American activist and academic (born 1946)

Barbara Smith (born November 16, 1946) (Note: Smith's birthdate has been mistakenly reported as in December. She confirmed that it is in November.) is an American lesbian feminist and socialist who has played a significant role in Black feminism in the United States. Since the early 1970s, she has been active as a scholar, activist, critic, lecturer, author, and publisher of Black feminist thought. She has also taught at numerous colleges and universities for 25 years. Smith's essays, reviews, articles, short stories and literary criticism have appeared in a range of publications, including The New York Times Book Review, The Black Scholar, Ms., Gay Community News, The Guardian, The Village Voice, Conditions and The Nation. She has a twin sister, Beverly Smith, who is also a lesbian feminist activist and writer.

==Early life ==

=== Childhood ===
Barbara Smith and her fraternal twin sister, Beverly, were born on November 16, 1946, in Cleveland, Ohio, to Hilda Beall Smith. Born prematurely, both twins struggled during their first months of life, though Beverly particularly struggled after contracting pneumonia. Their mother worked as a nurse's aide and later a store clerk, so the girls’ grandmother acted as their primary caretaker during their childhood, while their mother drew an income. In 1956, when Barbara and Beverly were nine, their mother died from heart complications related to childhood rheumatic fever. After their mother's death, the girls continued to live in a two-family home with their grandmother, aunts, uncles, and cousins.

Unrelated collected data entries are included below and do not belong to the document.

Lemma add_annotation_eq (node prev : nat) (j : Judgment) (depth : Z)
    (t : Tree) (n pn : GameNode) :
  t !! node = Some n ->
  parent n = Some prev ->
  t !! prev = Some pn ->
  (exists bc, bestcomment j = Some bc) ->
  (bestmove j <> move n -> exists pc, playedcomment j = Some pc) ->
  add_annotation node j depth t = Ok (annotated_tree node prev j depth t n pn).
Proof.
  intros Hn Hpar Hp [bc Hbc] Hpc.
  assert (Hprev : (prev < length t)%nat) by (eapply lookup_lt_Some; eauto).
  unfold add_annotation, annotated_tree.
  rewrite (node_at_lookup t node n Hn). cbn [rbind].
  set (t0 := if decide (bestmove j <> move n)
             then set_comment t node (default "" (playedcomment j))
             else t).
  assert (H0 : (if decide (bestmove j <> move n)
                then rbind (getitem (playedcomment j))
                       (fun c => Ok (set_comment t node c))
                else Ok t) = Ok t0).
  { unfold t0. destruct (decide (bestmove j <> move n)) as [Hne|_]; [|reflexivity].
    destruct (Hpc Hne) as [pc ->]. reflexivity. }
  rewrite H0. cbn [rbind]. rewrite Hpar. cbn [deref rbind].
  assert (Hlen0 : length t0 = length t).
  { unfold t0. destruct (decide _); [apply set_comment_length | reflexivity]. }
  assert (Hvar0 : variations <$> t0 !! prev = Some (variations pn)).
  { unfold t0. destruct (decide _); [rewrite set_comment_variations|];
      now rewrite Hp. }
  destruct (t0 !! prev) as [pn0|] eqn:Hp0; [|discriminate].
  injection Hvar0 as Hvs0.
  rewrite (add_main_variation_eq t0 prev pn0 (bestmove j) Hp0). cbn [rbind].
  rewrite Hvs0, Hlen0.
  set (pre := set_variations t0 prev (length t :: variations pn)).
  assert (Hpre : length pre = length t).
  { unfold pre. now rewrite set_variations_length. }
  rewrite (variation_first _ prev (length t) (variations pn) (bestmove j)).
  - cbn [rbind].
    pose proof (add_pv_chain (slice_to (pv j) (depth / 2)) pre prev (bestmove j))
      as Hchain.
    rewrite Hpre in Hchain. rewrite Hchain. cbn [rbind].
    rewrite Hbc. cbn [getitem rbind default].
    set (kept := kept_moves (bestmove j) (slice_to (pv j) (depth / 2))).
    set (t4 := set_comment _ _ bc).
    rewrite (demote_first t4 prev (length t) (variations pn) (bestmove j)).
    + reflexivity.
    + unfold t4. rewrite set_comment_variations.
      rewrite lookup_app_l by (rewrite Hpre; exact Hprev).
      unfold pre. apply set_variations_variations. now rewrite Hlen0.
    + unfold t4. rewrite set_comment_move.
      rewrite <- Hpre. cbn [chain]. rewrite list_lookup_middle; reflexivity.
  - rewrite lookup_app_l by (rewrite Hpre; exact Hprev).
    unfold pre. apply set_variations_variations. now rewrite Hlen0.
  - rewrite <- Hpre. now rewrite lookup_snoc_new.
Qed.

Although the Smith family was of relatively little means, her grandmother, aunts, and mother were all well-educated, especially for the level of education accessible to Black women in the 1940s and 1950s. Her grandmother and great-aunts taught in segregated schools in the South before moving north, though her mother was the only one in her family to have received a college diploma, a Bachelor's of Science in education from Fort Valley State University (then Fort Valley State College). Barbara's family were all active readers who emphasized education, inside and outside of school.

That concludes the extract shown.